Start of Given data
(** Two views that show the same and will read the same heights. *)
Definition view_equiv (v w : View) : Prop :=
  comp v = comp w /\ style_equiv (style v) (style w) /\
  forall t, getTargetHeight (slides v) t == getTargetHeight (slides w) t.

Lemma children_eqb_heights xs ys t :
  children_eqb xs ys = true ->
  getTargetHeight (map clientHeight xs) t == getTargetHeight (map clientHeight ys) t.
Proof.
  unfold getTargetHeight. destruct (js_index t) as [k |]; [| reflexivity].
  revert ys k. induction xs as [| x xs IH]; intros [| y ys] k H; try discriminate;
    [reflexivity |].
  simpl in H. apply andb_true_iff in H as [Hxy H].
  destruct k as [| k]; [| exact (IH ys k H)]. cbn [map nth_error].
  unfold child_eqb in Hxy.
  destruct (clientHeight x), (clientHeight y); try discriminate; [| reflexivity].
  now apply Qeq_bool_iff.
Qed.

Lemma no_update_eqb c c' :
  shouldComponentUpdate c c' = false ->
  children_eqb (children (props c)) (children (props c')) = true /\
  state_eqb (state c) (state c') = true.
Proof.
  unfold shouldComponentUpdate, props_eqb.
  rewrite negb_false_iff, !andb_true_iff. tauto.
Qed.

(** [PureRenderMixin] compares by contents: a component with the same
    props and state is not re-rendered. *)
Lemma children_eqb_refl xs : children_eqb xs xs = true.
Proof.
  induction xs as [| x xs IH]; [reflexivity |]. cbn [children_eqb]. rewrite IH.
  unfold child_eqb. destruct (clientHeight x); [now rewrite Qeq_bool_refl | reflexivity].
Qed.

Lemma style_eqb_refl o : style_eqb o o = true.
Proof.
  induction o as [| [k v] o IH]; [reflexivity |]. cbn [style_eqb].
  rewrite String.eqb_refl, IH. destruct v; cbn [css_value_eqb];
    [now rewrite String.eqb_refl | now rewrite Qeq_bool_refl].
Qed.

Lemma shouldComponentUpdate_same c c' :
  props c' = props c -> state c' = state c -> shouldComponentUpdate c c' = false.
Proof.
  intros Hp Hs. unfold shouldComponentUpdate, props_eqb, state_eqb, style_prop_eqb.
  rewrite Hp, Hs, children_eqb_refl, !Qeq_bool_refl, !eqb_reflx.
  destruct (style_prop (props c)); [now rewrite style_eqb_refl | reflexivity].
Qed.

(** Props that differ in [index] make the mixin re-render. *)
Lemma props_eqb_index p q : props_eqb p q = true -> index_prop p == index_prop q.
Proof. unfold props_eqb. rewrite !andb_true_iff, Qeq_bool_iff. tauto. Qed.

(** A [touchstart] changes only the session fields of [this], never the
    props or the state: React does not re-render, the view keeps its
    spring targets and its registry. *)
Lemma touchstart_no_render v t w :
  style (fst (view_dispatch v (TouchStart t w))) = style v /\
  slides (fst (view_dispatch v (TouchStart t w))) = slides v.
Proof.
  unfold view_dispatch, dispatch.
  destruct (disabled (props (comp v))); cbn [fst]; unfold update;
    rewrite shouldComponentUpdate_same by reflexivity; split; reflexivity.
Qed.

(** Mounting always re-renders after [componentDidMount]. *)
Lemma mount_rerenders p :
  shouldComponentUpdate (initial p) (componentDidMount (initial p)) = true.
Proof. unfold shouldComponentUpdate, state_eqb. simpl. now rewrite !andb_false_r. Qed.

(** A registry of one slide answers 0 at every other index. *)
Lemma getTargetHeight_single h t : ~ t == 0 -> getTargetHeight [h] t = 0.
Proof.
  intros Ht. unfold getTargetHeight.
  destruct (js_index t) as [[| [| k]] |] eqn:E; try reflexivity.
  apply js_index_zero in E. contradiction.
Qed.

(** [componentWillReceiveProps] keeps [targetIndex], [isDragging] and
    [isFirstRender]. *)
Lemma receive_props_state c p :
  targetIndex (state (componentWillReceiveProps c p)) = targetIndex (state c) /\
  isDragging (state (componentWillReceiveProps c p)) = isDragging (state c) /\
  isFirstRender (state (componentWillReceiveProps c p)) = isFirstRender (state c).
Proof.
  unfold componentWillReceiveProps. cbn [state].
  destruct (negb _); repeat split.
Qed.

(** An update of the props that the mixin does not skip: [render] reads
    the registry of the previous commit, the new children are committed. *)
Lemma receive_props_rerender v p :
  isFirstRender (state (comp v)) = false -> props_eqb (props (comp v)) p = false ->
  let v' := fst (view_dispatch v (ReceiveProps p)) in
  style v' = render (slides v) (state (componentWillReceiveProps (comp v) p)) /\
  slides v' = map clientHeight (children p).
Proof.
  intros Hf Hp v'. unfold v', view_dispatch, dispatch, update. cbn [fst].
  assert (Hs : shouldComponentUpdate (comp v) (componentWillReceiveProps (comp v) p) = true)
    by (unfold shouldComponentUpdate; cbn [props componentWillReceiveProps]; now rewrite Hp).
  rewrite Hs. unfold force_update. cbn [style slides].
  destruct (receive_props_state (comp v) p) as (_ & _ & ->). now rewrite Hf.
Qed.

(** ** Properties *)

(** One event that keeps the children keeps a view synced. *)
Lemma synced_dispatch v e :
  synced v ->
  children (props (fst (dispatch (comp v) e))) = children (props (comp v)) ->
  synced (fst (view_dispatch v e)).
Proof.
  intros (Hf & Hsl & Htr & Hcf & Hh) Hch. unfold view_dispatch.
  pose proof (dispatch_isFirstRender (comp v) e Hf) as Hf'.
  destruct (dispatch (comp v) e) as [c' o]. cbn [fst] in *.
  destruct (shouldComponentUpdate (comp v) c') eqn:Hs.
  - apply rerender_synced; [exact Hf' | now rewrite Hch | exact Hs].
  - destruct (no_update_state _ _ Hs) as (Hi & Ht & Hd).
    unfold update. rewrite Hs. unfold synced. cbn [comp slides style].
    rewrite Hch, <- Hd, <- Hi, <- Ht. repeat split; assumption.
Qed.

(** The component of the view after an event is the component [dispatch]
    returns. *)
Lemma view_dispatch_comp v e : comp (fst (view_dispatch v e)) = fst (dispatch (comp v) e).
Proof.
  unfold view_dispatch. destruct (dispatch (comp v) e) as [c' o].
  unfold update. now destruct shouldComponentUpdate.
Qed.

Lemma view_run_cons v e es :
  fst (view_run v (e :: es)) = fst (view_run (fst (view_dispatch v e)) es).
Proof.
  cbn [view_run]. destruct (view_dispatch v e) as [v1 o1]. cbn [fst].
  destruct (view_run v1 es) as [v2 o2]. reflexivity.
Qed.

(** Every event of a run keeps the children of the component it reaches. *)
Fixpoint keeps_children (c : Component) (es : list Event) : Prop :=
  match es with
  | [] => True
  | e :: es' =>
      children (props (fst (dispatch c e))) = children (props c) /\
      keeps_children (fst (dispatch c e)) es'
  end.

(** C12: the spring targets follow the state: once a view is synced, every
    later run of events that keeps the children leaves it synced, whether
    React re-renders at each event or the mixin skips the update. *)
Theorem synced_preserved v es :
  synced v -> keeps_children (comp v) es -> synced (fst (view_run v es)).
Proof.
  revert v. induction es as [| e es IH]; intros v Hs Hk; [exact Hs |].
  destruct Hk as [Hch Hk]. rewrite view_run_cons.
  apply IH; [now apply synced_dispatch | now rewrite view_dispatch_comp].
Qed.

(** C18: after mounting, the first event that makes React re-render with the
    same children brings every spring target in line with the state. *)
Theorem first_rerender_syncs p e :
  children (props (fst (dispatch (comp (mount p)) e))) = children p ->
  shouldComponentUpdate (comp (mount p)) (fst (dispatch (comp (mount p)) e)) = true ->
  synced (fst (view_dispatch (mount p) e)).
Proof.
  intros Hch Hs. destruct (mount_registry p) as [Hf Hsl].
  unfold view_dispatch.
  pose proof (dispatch_isFirstRender (comp (mount p)) e Hf) as Hf'.
  destruct (dispatch (comp (mount p)) e) as [c' o]. cbn [fst] in *.
  apply rerender_synced; [exact Hf' | | exact Hs].
  rewrite Hsl, Hch, mount_props. reflexivity.
Qed.

(** C22: mounted on any slide other than the first, the container's height
    target is 0: the render after [componentDidMount] reads the registry
    of the first commit, which holds the first slide only, although every
    slide is committed by then; and a [touchstart] does not re-render, so
    the target stays at 0 until the state changes. *)
Theorem initial_index_height_zero p t w :
  ~ index_prop p == 0 ->
  let v := mount p in
  slides v = map clientHeight (children p) /\ height (style v) == 0 /\
  height (style (fst (view_dispatch v (TouchStart t w)))) == 0.
Proof.
  intros Hi v. destruct (mount_registry p) as [_ Hsl]. rewrite mount_props in Hsl.
  destruct (touchstart_no_render v t w) as [-> _].
  assert (Hh : height (style v) == 0).
  { unfold v, mount. cbv zeta. unfold update. cbn [comp]. rewrite mount_rerenders.
    cbn [force_update style render height renderContainer_slides].
    cbn [componentDidMount initial getInitialState state targetIndex set_state].
    cbn [slides]. now rewrite getTargetHeight_single. }
  split; [exact Hsl | split; exact Hh].
Qed.
(** ** The frame loop of [Motion] *)

(** [Motion] asks for animation frames until its values are close to their
    targets: the number of frames that takes, [None] when [fuel] frames
    are not enough. *)
Fixpoint frames_until {A : Type} (fuel : nat) (close : A -> bool) (f : A -> A) (s : A) :
    option nat :=
  match fuel with
  | O => None
  | S n => if close s then Some O else option_map S (frames_until n close f (f s))
  end.

(** Both values within [eps] of the targets of the style. *)
Definition motion_near (eps : Q) (st : MotionStyle) (m : MotionState) : bool :=
  Qltb (Qabs (err (translate st) (tx m))) eps && Qltb (Qabs (err (height st) (hy m))) eps.

(** The frames the loop needs at most, from the initial sizes of the two
    channels: three times [234 W / eps^2] (Bernoulli's inequality). *)
Definition motion_bound (eps : Q) (st : MotionStyle) (m : MotionState) : nat :=
  3 * Z.to_nat (Qceiling (234 * (size (translate st) (tx m) + size (height st) (hy m))
                          / (eps * eps))).

Lemma frames_until_bound {A : Type} fuel close (f : A -> A) s N :
  close (iter N f s) = true -> (N < fuel)%nat ->
  exists k, frames_until fuel close f s = Some k /\ (k <= N)%nat.
Proof.
  revert fuel s. induction N as [| N IH]; intros fuel s Hc Hf;
    (destruct fuel as [| fuel]; [lia |]); cbn [frames_until].
  - cbn [iter] in Hc. rewrite Hc. now exists O.
  - destruct (close s); [exists O; split; [reflexivity | lia] |].
    rewrite iter_succ_r in Hc. destruct (IH fuel (f s) Hc ltac:(lia)) as (k & -> & Hk).
    exists (S k). split; [reflexivity | lia].
Qed.
Definition write (f : CardState -> CardState) (run : Run) : Run :=
  (f (fst run), snd run).
Definition call (c : Callback) (run : Run) : Run :=
  (fst run, snd run ++ [c]).

Record KeyboardEvent := mkKey {
  key : jsstring;
  metaKey : bool;
  ctrlKey : bool
}.

Section Handlers.

Variable photo : Photo.
Variable r : CardState.

Definition handleSaveCaption (run : Run) : Run :=
  let run1 :=
    if negb (trim (editedCaption r) === caption photo)
    then call (onCaptionChange (id photo) (trim (editedCaption r))) run
    else run in
  write (setIsEditingCaption false) run1.

Definition handleCancelCaption (run : Run) : Run :=
  write (setIsEditingCaption false)
        (write (setEditedCaption (caption photo)) run).

Definition handleCaptionKeyDown (event : KeyboardEvent) (run : Run) : Run :=
  let run1 :=
    if key event === lit "Escape" then handleCancelCaption run else run in
  if (key event === lit "Enter") && (metaKey event || ctrlKey event)
  then handleSaveCaption run1
  else run1.

Definition handleSaveTitle (run : Run) : Run :=
  let run1 :=
    if truthy (trim (editedTitle r))
       && negb (trim (editedTitle r) === title photo)
    then call (onTitleChange (id photo) (trim (editedTitle r))) run
    else run in
  write (setIsEditingTitle false) run1.

Definition handleCancelTitle (run : Run) : Run :=
  write (setIsEditingTitle false)
        (write (setEditedTitle (title photo)) run).

Definition handleTitleKeyDown (event : KeyboardEvent) (run : Run) : Run :=
  let run1 :=
    if key event === lit "Enter" then handleSaveTitle run else run in
  if key event === lit "Escape" then handleCancelTitle run1 else run1.

Definition handleAddTag (run : Run) : Run :=
  let newTag := trim (tagInput r) in
  let run1 :=
    if truthy newTag && negb (includes (tags photo) newTag)
    then call (onTagsChange (id photo) (tags photo ++ [newTag])) run
    else run in
  write (setTagInput []) run1.

Definition handleRemoveTag (tagToRemove : jsstring) (run : Run) : Run :=
  call (onTagsChange (id photo)
          (filter (fun tag => negb (tag === tagToRemove)) (tags photo))) run.

Definition handleTagInputKeyDown (event : KeyboardEvent) (run : Run) : Run :=
  if key event === lit "Enter" then handleAddTag run else run.

Definition handleDeleteClick (run : Run) : Run :=
  call (onDelete (id photo)) run.

(** A handler run from the render [r]. *)
Definition fire (h : Run -> Run) : Run := h (r, []).

End Handlers.

End PhotoCard.

(* ------------------------------------------------------------------ *)
(** ** The running application *)

Module Session.

Import App.

(** How [App] wires the card's props (lines 346-349). *)
Definition deliver (c : PhotoCard.Callback) (s : State) : State :=
  match c with
  | PhotoCard.onCaptionChange i v => handleCaptionChange i v s
  | PhotoCard.onTitleChange i v => handleTitleChange i v s
  | PhotoCard.onTagsChange i v => handleTagsChange i v s
  | PhotoCard.onDelete i => handleDeletePhoto i s
  end.

Definition deliverAll (cs : list PhotoCard.Callback) (s : State) : State :=
  fold_left (fun acc c => deliver c acc) cs s.

(** The component's state together with what the browser holds for it:
    the [processPhotoContent] calls whose client request has not settled
    (each closed over its [newPhoto]) and whether the reset timer of the
    progress effect is pending. *)
Record World := mkWorld {
  app : State;
  inFlight : list Photo;
  resetTimer : bool
}.

Definition initialWorld : World := mkWorld initialState [] false.

(** Modelled from the spec: [importPhotobook] of
    [services/photobookGenerator], which is not among the sources.  The
    codec's contract is that an imported record has [isEnriching = false]
    and no error. *)
Definition importContract (imported : list Photo) : bool :=
  forallb (fun p => negb (isLoading p)
                    && match error p with None => true | Some _ => false end)
          imported.

Inductive Event :=
| FilesSelected (files : list Selected)
| EnrichmentSettled (n : nat) (r : Settled Details)
| ResetTimerFired
| ImportResolved (imported : list Photo)
| CardCallback (c : PhotoCard.Callback)
| ConfirmDelete
| CancelDelete
| AlbumClicked (albumName : jsstring)
| AlbumInput (value : jsstring)
| AlbumBlur
| AlbumKeyDown (key : jsstring)
| NewPhotobook
| ConfirmNewPhotobook
| CancelNewPhotobook.
Definition setErrors (l : option ErrorInfo) (es : list ErrorInfo) (s : EditorState)
  : EditorState :=
  {| content := content s;
     currentFormat := currentFormat s;
     sessionId := sessionId s;
     token := token s;
     tokenExpiry := tokenExpiry s;
     isProcessing := isProcessing s;
     lastError := l;
     errors := es |}.

(** ** Error log (lines 75-93) *)

(** [a.slice(-n)]: the last [n] elements, all of them when there are fewer. *)
Definition sliceLast {A} (n : nat) (a : list A) : list A :=
  skipn (List.length a - n) a.

(** The record built at lines 76-82; [err] is [null] or an [Error]. *)
Definition errorInfo (message : jsstring) (err : option JsError) (context : Context)
           (w : World) : ErrorInfo :=
  {| info_message := message;
     info_error := option_map err_message err;
     info_context := context;
     info_timestamp := now w;
     info_stack := option_map err_stack err |}.

(** [logError(message, error, context)]; the write to the console is not
    part of the state. *)
Definition logError (message : jsstring) (err : option JsError) (context : Context)
           (w : World) : World :=
  let errorInfo := errorInfo message err context w in
  let pushed := errors (editorState w) ++ [errorInfo] in
  withEditorState
    (setErrors (Some errorInfo)
               (if (10 <? List.length pushed)%nat then sliceLast 10 pushed else pushed))
    w.

(** ** Notifications and the editor widget *)

(** [showNotification(message, type)] (lines 1169-1221): the toast is
    recorded in the trace. *)
Definition showNotification (message : jsstring) (type : Severity) (w : World) : World :=
  emit (Notified message type) w.

(** [editor.dispatchEvent(new Event('input'))]: the listener of lines
    308-313 copies the editor value to [editorState.content] and refreshes
    preview and statistics, which catch their own errors. *)
Definition dispatchInput (w : World) : World :=
  emit (InputDispatched (editorValue w))
       (withEditorState (setContent (editorValue w)) w).
(** [findCheapestSolution(colors, allRequirements)] as [optimizer] calls
    it, with whatever number [parseInt] gave.  [Math.pow(2, colors)] is the
    length asked of [new Array]:
    - for [NaN] it is [NaN], and for a negative integer down to -1074, the
      least power of 2 a double holds, it is a fraction: [new Array]
      throws;
    - below -1074 the power rounds to 0: the array is empty and [find] has
      nothing to return;
    - for a natural number it is [2 ^ colors]. *)
Definition findCheapestSolution_call (colors : JS.number)
    (allRequirements : RequirementSet) : JS.completion (option string) :=
  match colors with
  | JS.NaN => JS.Throw JS.RangeError
  | JS.Int z =>
      if (z <? -1074)%Z
      then JS.Return (JS.find (doesSolutionSatisfyAllClients allRequirements) [])
      else if (z <? 0)%Z then JS.Throw JS.RangeError
      else JS.Return (findCheapestSolution (Z.to_nat z) allRequirements)
  end.

Section Optimizer.

Variable readFileSync : string -> option string.

(** [optimizer([fileName])]. *)
Definition optimizer (argv : list string) : JS.completion string :=
  match argv with
  | [] => JS.Throw JS.TypeError
  | fileName :: _ =>
      match readFileContents readFileSync fileName with
      | JS.Throw e => JS.Throw e
      | JS.Return fileLines =>
          let (parsed, _) := parseFileInput fileLines in
          match findCheapestSolution_call (colors parsed) (allRequirements parsed) with
          | JS.Throw e => JS.Throw e
          | JS.Return cheapestSolution =>
              JS.Return (transformSolution cheapestSolution)
          end
      end
  end.

End Optimizer.

(** ** Vocabulary of the properties *)

Definition is_binary_digit (c : ascii) : bool :=
  Ascii.eqb c "0" || Ascii.eqb c "1".

(** Every unit of the string is a binary digit. *)
Fixpoint all_binary (s : string) : bool :=
  match s with
  | EmptyString => true
  | String c rest => is_binary_digit c && all_binary rest
  end.

(** Reading a string as a numeral in base 2: [parseInt(s, 2)]. *)
Definition parseBinary (s : string) : JS.number :=
  JS.parseInt (Some s) 2.

(** The cost of an assignment, as the data model has it: how many of its
    digits are "1".  The count is the library's, over the list of the units
    of the string; it owes nothing to the counter of the module. *)
Definition cost (assignment : string) : Z :=
  Z.of_nat (count_occ ascii_dec (list_ascii_of_string assignment) "1"%char).

(** A pair matches an assignment when the digit at its position is the value
    it asks for. *)
Definition pair_matches (assignment : string) (pair : RequirementPair) : Prop :=
  JS.char_at assignment (fst pair) = Some (snd pair).

(** A client is satisfied when one of its pairs matches. *)
Definition client_satisfied (assignment : string) (client : ClientRequirement) : Prop :=
  exists pair, In pair client /\ pair_matches assignment pair.

(** The clients of a requirement set, without their keys. *)
Definition clients (allRequirements : RequirementSet) : list ClientRequirement :=
  map snd allRequirements.

Definition satisfies_all (allRequirements : RequirementSet) (assignment : string) : Prop :=
  forall client, In client (clients allRequirements) ->
    client_satisfied assignment client.

(** A comparator that is the difference of a key, as the one
    [sortPossibleSolutions] returns. *)
Definition compare_by {A : Type} (key : A -> Z) : A -> A -> Z :=
  fun first second => (key first - key second)%Z.

(** Two elements in ascending order of a key. *)
Definition ascending {A : Type} (key : A -> Z) (a b : A) : Prop :=
  (key a <= key b)%Z.

(** The elements whose key is [k], in the order they have in the list. *)
Definition run_of {A : Type} (key : A -> Z) (k : Z) (l : list A) : list A :=
  filter (fun a => (key a =? k)%Z) l.

(** A position that is the index of a digit of an assignment of width [n]. *)
Definition in_range (n : nat) (position : JS.number) : Prop :=
  match position with
  | JS.NaN => False
  | JS.Int z => (0 <= z < Z.of_nat n)%Z
  end.

(** The output contract, in the words of the format's description: each
    digit becomes its letter, "0" gloss and "1" matte, and a space follows
    every letter.  A string with another unit has no rendering. *)
Definition letter_spec (digit : ascii) : option string :=
  if Ascii.eqb digit "0" then Some "G"
  else if Ascii.eqb digit "1" then Some "M"
  else None.
(** C9 (amended). [get_ledger_entries] writes nothing. When limit, offset
    and the filter values can be bound to the statement (integers within 64
    bits, text with a UTF-8 encoding), it returns, newest first, the rows
    that pass the filters given (a tag that is neither empty nor the word
    All; a positive actor id), without the first offset of them and cut
    after limit of them (a negative limit does not cut, a negative offset
    skips nothing); otherwise it returns the empty list. After appending
    refill_transaction, expense and inventory_change to an empty table,
    asking for expense returns the second entry alone. *)
Theorem get_ledger_entries_spec :
  (forall (limit offset : Z) (tag : option str) (actor : option Z) (db : table),
     let out := fst (get_ledger_entries limit offset tag actor db) in
     let rows := List.filter (actor_filter actor)
                   (List.filter (action_filter tag) (order_by_id_desc db)) in
     let rest := List.skipn (Z.to_nat offset) rows in
     snd (get_ledger_entries limit offset tag actor db) = db
     /\ descending out
     /\ (query_binds limit offset tag actor = true ->
         out = if Z.ltb limit 0 then rest else List.firstn (Z.to_nat limit) rest)
     /\ (query_binds limit offset tag actor = false -> out = [])
     /\ (query_binds limit offset tag actor = true <->
         (- 2 ^ 63 <= limit < 2 ^ 63)%Z
         /\ (- 2 ^ 63 <= offset < 2 ^ 63)%Z
         /\ (forall a, tag = Some a -> a <> [] -> a <> lit "All" ->
               exists b, utf8_encode a = Ok b)
         /\ (forall n, actor = Some n -> (0 < n)%Z -> (n < 2 ^ 63)%Z))
     /\ Permutation (order_by_id_desc db) db
     /\ descending (order_by_id_desc db)
     /\ (forall r, In r out -> In r db)
     /\ (forall a, tag = Some a -> a <> [] -> a <> lit "All" ->
           forall r, In r out -> action_type r = a)
     /\ (forall a, tag = Some a -> a <> [] -> a <> lit "All" ->
           forall r, In r rows -> In r db /\ action_type r = a)
     /\ (forall n, actor = Some n -> (0 < n)%Z ->
           forall r, In r out -> actor_id r = Some n)
     /\ (tag = None -> actor = None -> rows = order_by_id_desc db)
     /\ ((0 <= limit)%Z -> (List.length out <= Z.to_nat limit)%nat))
  /\ (forall e1 e2 e3 a1 a2 a3 p1 p2 p3 m1 m2 m3 h1 h2 h3 db1 db2 db3,
        add_ledger_entry e1 [] a1 (lit "refill_transaction") p1 m1 = (Ok h1, db1) ->
        add_ledger_entry e2 db1 a2 (lit "expense") p2 m2 = (Ok h2, db2) ->
        add_ledger_entry e3 db2 a3 (lit "inventory_change") p3 m3 = (Ok h3, db3) ->
        exists second,
          List.nth_error db3 1 = Some second
          /\ data_hash second = h2
          /\ get_ledger_entries 100 0 (Some (lit "expense")) None db3 = ([second], db3)).
Proof.
  split.
  - intros limit offset tag actor db out rows rest.
    assert (P : Permutation (order_by_id_desc db) db) by apply sort_by_perm.
    assert (D : descending (offset_limit offset limit rows)).
    { apply descending_offset_limit. do 2 apply descending_filter.
      apply order_by_id_desc_descending. }
    assert (R : forall r, In r rows ->
                  In r db /\ action_filter tag r = true /\ actor_filter actor r = true).
    { intros r Hr. subst rows.
      apply List.filter_In in Hr. destruct Hr as [Hr Ha].
      apply List.filter_In in Hr. destruct Hr as [Hr Ht].
      split; [eapply Permutation_in; eassumption | auto]. }
    assert (T : forall a, tag = Some a -> a <> [] -> a <> lit "All" ->
                forall r, action_filter tag r = true -> action_type r = a).
    { intros a -> N1 N2 r Ht. unfold action_filter in Ht.
      apply str_eqb_neq in N1, N2. rewrite N1, N2 in Ht. cbn in Ht.
      apply str_eqb_eq. exact Ht. }
    assert (E : out = offset_limit offset limit rows \/ out = []).
    { subst out. destruct (query_binds limit offset tag actor) eqn:Q.
      - left. rewrite get_ledger_entries_bound by exact Q. reflexivity.
      - right. rewrite get_ledger_entries_refused by exact Q. reflexivity. }
    assert (F : forall r, In r out -> In r rows).
    { intros r Hr. destruct E as [E|E]; rewrite E in Hr; [| destruct Hr].
      eapply offset_limit_incl. exact Hr. }
    split.
    { destruct (query_binds limit offset tag actor) eqn:Q.
      - rewrite get_ledger_entries_bound by exact Q. reflexivity.
      - rewrite get_ledger_entries_refused by exact Q. reflexivity. }
    split.
    { destruct E as [E|E]; rewrite E; [exact D | constructor]. }
    split.
    { intros Q. subst out. rewrite get_ledger_entries_bound by exact Q. reflexivity. }
    split.
    { intros Q. subst out. rewrite get_ledger_entries_refused by exact Q. reflexivity. }
    split; [apply query_binds_spec|].
    split; [exact P|]. split; [apply order_by_id_desc_descending|].
    split; [intros r Hr; apply R, F, Hr|].
    split; [intros a Ea N1 N2 r Hr; apply (T a Ea N1 N2), R, F, Hr|].
    split.
    { intros a Ea N1 N2 r Hr. destruct (R r Hr) as (I & Ht & _).
      split; [exact I | apply (T a Ea N1 N2), Ht]. }
    split; [| split].
    + intros n -> Hn r Hr. destruct (R r (F r Hr)) as (_ & _ & Ha).
      unfold actor_filter in Ha.
      replace (Z.eqb n 0) with false in Ha by (symmetry; apply Z.eqb_neq; lia).
      replace (Z.ltb 0 n) with true in Ha by (symmetry; apply Z.ltb_lt; lia).
      cbn in Ha. destruct (actor_id r) as [b|]; [|discriminate].
      apply Z.eqb_eq in Ha. congruence.
    + intros -> ->. subst rows. cbn [action_filter actor_filter].
      assert (K : forall l : list Ledger, List.filter (fun _ => true) l = l).
      { induction l as [|x l IH]; [reflexivity|]. cbn [List.filter]. rewrite IH.
        reflexivity. }
      rewrite !K. reflexivity.
    + intros Hl. destruct E as [E|E]; rewrite E; [| apply Nat.le_0_l].
      unfold offset_limit.
      replace (Z.ltb limit 0) with false by (symmetry; apply Z.ltb_ge; lia).
      apply List.firstn_le_length.
  - intros e1 e2 e3 a1 a2 a3 p1 p2 p3 m1 m2 m3 h1 h2 h3 db1 db2 db3 H1 H2 H3.
    unfold add_ledger_entry in H1, H2, H3.
    apply append_with_ok in H1. destruct H1 as (t1 & _ & _ & _ & _ & ->).
    apply append_with_ok in H2. destruct H2 as (t2 & _ & _ & _ & _ & ->).
    apply append_with_ok in H3. destruct H3 as (t3 & _ & _ & _ & _ & ->).
    eexists. split; [reflexivity|]. split; [reflexivity|].
    vm_compute. reflexivity.
Qed.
End of Given data
As listed above, the lines from the line with "JS.Return fileLines =>" to the line with "(** Every unit" are to be echoed exactly, with both ends included and nothing added.

      | JS.Return fileLines =>
          let (parsed, _) := parseFileInput fileLines in
          match findCheapestSolution_call (colors parsed) (allRequirements parsed) with
          | JS.Throw e => JS.Throw e
          | JS.Return cheapestSolution =>
              JS.Return (transformSolution cheapestSolution)
          end
      end
  end.

End Optimizer.

(** ** Vocabulary of the properties *)

Definition is_binary_digit (c : ascii) : bool :=
  Ascii.eqb c "0" || Ascii.eqb c "1".

(** Every unit of the string is a binary digit. *)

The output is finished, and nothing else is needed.